It was probably my mother who had written on the back: ‘Rencheto [diminutive from Reyna] at 8 months and eight days, Sofia, 24th November 1929’.

I was born in an apartment house, which was situated on the corner of the streets 'Tzar Simeon' and 'Tetevenska', now 'Budapeshta'. Afterwards my family moved house to Pavlovo quarter because at the age of five I got dysentery. My father decided to rent a little house in Pavlovo and to live there until my recovery.

When I was two months old there were nannies to look after me because mum was working as in insurance agent at Asicurazione Generale. ['Asicurazione Generale': a joint-stock company. The headquarters of the company were in Trieste, Italy. In 1927 the company opened a branch in Bulgaria. The company offered services in the sphere of life and property insurances. It existed until 1944.] I can't remember where it was situated. The deepest traces in my memories were left by granny Natalia - a Russian. She was of noble origin. Her husband had been a general kiled by the bolsheviks. She fled the country with her three daughters by sea and all the jewels were sewn in a doll. When disembarking from the ship, the doll fell into the sea. After that she was living in poverty and she was forced to almost gather potato peels in order to provide for her daughters. She accepted to become a nanny in our family. She looked after me for three or four years as if I were her own child. I loved her very much. She didn't use Russian with me; she used to speak to me in Bulgarian with strong Russian accent.
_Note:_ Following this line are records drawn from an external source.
Lemma claim_none host target now g : (claim host target now g).2 = None -> (claim host target now g).1 = g.
Proof. unfold claim. by repeat case_match. Qed.

Lemma claim_some host target now g token : (claim host target now g).2 = Some token ->
  (forall st, g_peers g !! host = Some st -> rs_inFlight st = false) /\
  exists st', g_peers (claim host target now g).1 = <[host := st']> (g_peers g) /\
    rs_inFlight st' = true /\ rs_token st' = token /\ rs_activeTargetKey st' = target /\
    rs_discardActive st' = false /\
    ((forall st, g_peers g !! host = Some st -> 0 <= rs_consecutiveFailures st) -> 0 <= rs_consecutiveFailures st').
Proof.
  unfold claim. destruct (g_peers g !! host) as [st|] eqn:E.
  - rewrite bool_decide_true by done. cbn [default from_option id andb].
    destruct (rs_inFlight st) eqn:Ei; [done |].
    destruct (bool_decide (rs_retryTargetKey st = target) && _); [done |].
    case_bool; intros [= <-]; (split; [by intros ? [= <-] |]); eexists; split_and!; try done.
    intros Hs. exact (Hs st eq_refl).
  - rewrite bool_decide_false by (by intros []). cbn [default from_option id andb]. unfold id.
    case_bool; intros [= <-]; (split; [done |]); eexists; split_and!; done.
Qed.

Lemma finish_at host token ok now g k :
  g_peers (finish host token ok now g) !! k =
  if bool_decide (k = host) then g_peers (finish host token ok now g) !! host else g_peers g !! k.
Proof.
  case_bool_decide as E; [by subst |]. unfold finish.
  by repeat (case_match; cbn; rewrite ?lookup_delete_ne, ?lookup_insert_ne).
Qed.

(** An owned request releases its claim, whatever came of it. *)
Lemma finish_owned host ok now g st :
  g_peers g !! host = Some st -> rs_inFlight st = true ->
  g_peers (finish host (rs_token st) ok now g) !! host =
  if rs_discardActive st || ok then None
  else let failures := (if bool_decide (rs_retryTargetKey st = rs_activeTargetKey st)
                        then rs_consecutiveFailures st else 0) + 1 in
       Some (mkRetryState failures (now + telemetryRetryDelay failures) (rs_activeTargetKey st) (rs_token st) false "" false).
Proof.
  intros Hst Hi. unfold finish. rewrite Hst, Hi, Z.eqb_refl. cbn [negb orb].
  destruct (rs_discardActive st) eqn:Ed; [by apply lookup_delete_eq |].
  destruct ok; cbn [orb]; [by apply lookup_delete_eq |].
  cbn [g_peers]. rewrite lookup_insert_eq. by destruct (bool_decide (rs_retryTargetKey st = _)).
Qed.

Lemma gate_step_ok s e s' : gate_ok s -> step e s s' -> gate_ok s'.
Proof.
  intros [Hnd How Hcl] Hstep. destruct Hstep as [g l host target now token Hc|g l host target now Hc|g l l' r ok now Hp|g l host];
    cbn [sy_gate sy_requests] in *.
  - apply claim_some in Hc as (Hfree & st' & Hg & Hi & Ht & Ha & Hd & Hf).
    assert (host ∉ rq_host <$> l) as Hout.
    { intros (r & -> & Hr)%list_elem_of_fmap. destruct (How r Hr) as (st & Hst & Hin & _).
      specialize (Hfree st Hst). congruence. }
    split; cbn [sy_gate sy_requests]; rewrite ?Hg.
    + rewrite fmap_cons. by apply NoDup_cons.
    + intros r [-> | Hr]%elem_of_cons; [exists st'; by rewrite lookup_insert_eq |].
      destruct (How r Hr) as (st & ? & ?). exists st. rewrite lookup_insert_ne; [done |].
      intros E. apply Hout. apply list_elem_of_fmap. by exists r.
    + intros k st Hk. destruct (decide (host = k)) as [<-|Hne].
      * rewrite lookup_insert_eq in Hk. injection Hk as <-. split_and!; [| intros _; by left | congruence].
        apply Hf. intros st0 Hst0. by apply (Hcl host).
      * rewrite lookup_insert_ne in Hk by done. destruct (Hcl k st Hk) as (? & Hfl & ?). split_and!; [done | | done].
        intros ?. right. by apply Hfl.
  - rewrite claim_none by done. by split.
  - rewrite Hp in Hnd. cbn [fmap list_fmap] in Hnd. apply NoDup_cons in Hnd as [Hr Hnd].
    destruct (How r) as (st & Hst & Hi & Ht & Ha); [rewrite Hp; by left |]. rewrite <- Ht.
    split; cbn [sy_gate sy_requests]; [done | |].
    + intros r' Hr'. destruct (How r') as (st' & ? & ?); [rewrite Hp; by right |]. exists st'.
      rewrite finish_at, bool_decide_false; [done |]. intros E. apply Hr. apply list_elem_of_fmap. by exists r'.
    + intros k st' Hk. rewrite finish_at in Hk. destruct (decide (k = rq_host r)) as [->|Hne].
      * rewrite bool_decide_true in Hk by done. rewrite (finish_owned _ _ _ _ _ Hst Hi) in Hk.
        destruct (Hcl _ _ Hst) as (? & _ & _). destruct (rs_discardActive st || ok); [done |].
        injection Hk as <-. cbn. split_and!; [case_bool; lia | done | done].
      * rewrite bool_decide_false in Hk by done. destruct (Hcl k st' Hk) as (? & Hfl & ?). split_and!; [done | | done].
        intros Hin. specialize (Hfl Hin). rewrite Hp in Hfl. cbn [fmap list_fmap] in Hfl.
        apply elem_of_cons in Hfl as [->|]; done.
  - unfold forget. destruct (g_peers g !! host) as [st|] eqn:E; [| by split].
    destruct (rs_inFlight st) eqn:Ei; cbn [negb].
    + split; cbn [sy_gate sy_requests g_peers]; [done | |].
      * intros r Hr. destruct (How r Hr) as (st' & Hst' & ? & ? & ?). destruct (decide (host = rq_host r)) as [->|].
        -- rewrite lookup_insert_eq. eexists. split; [done |]. cbn. split_and!; [done | congruence | congruence].
        -- exists st'. by rewrite lookup_insert_ne.
      * intros k st' Hk. destruct (decide (host = k)) as [<-|].
        -- rewrite lookup_insert_eq in Hk. injection Hk as <-. cbn. split_and!; [lia | | done].
           intros _. by apply (Hcl host st).
        -- rewrite lookup_insert_ne in Hk by done. by apply Hcl.
    + split; cbn [sy_gate sy_requests g_peers]; [done | |].
      * intros r Hr. destruct (How r Hr) as (st' & Hst' & ? & ? & ?). exists st'. rewrite lookup_delete_ne; [done |].
        intros ->. congruence.
      * intros k st' [_ Hk]%lookup_delete_Some. by apply Hcl.
Qed.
My mother played the most fundamental role in my upbringing and my life, my father used to go to work. And he died very early, when I was only eleven years old. My mother worked at the beginning, because she was educated - she had a college education. She started work as an insurance agent in an insurance company, but when I caught dysentery at a very early age she was forced to quit and remain at home to look after me.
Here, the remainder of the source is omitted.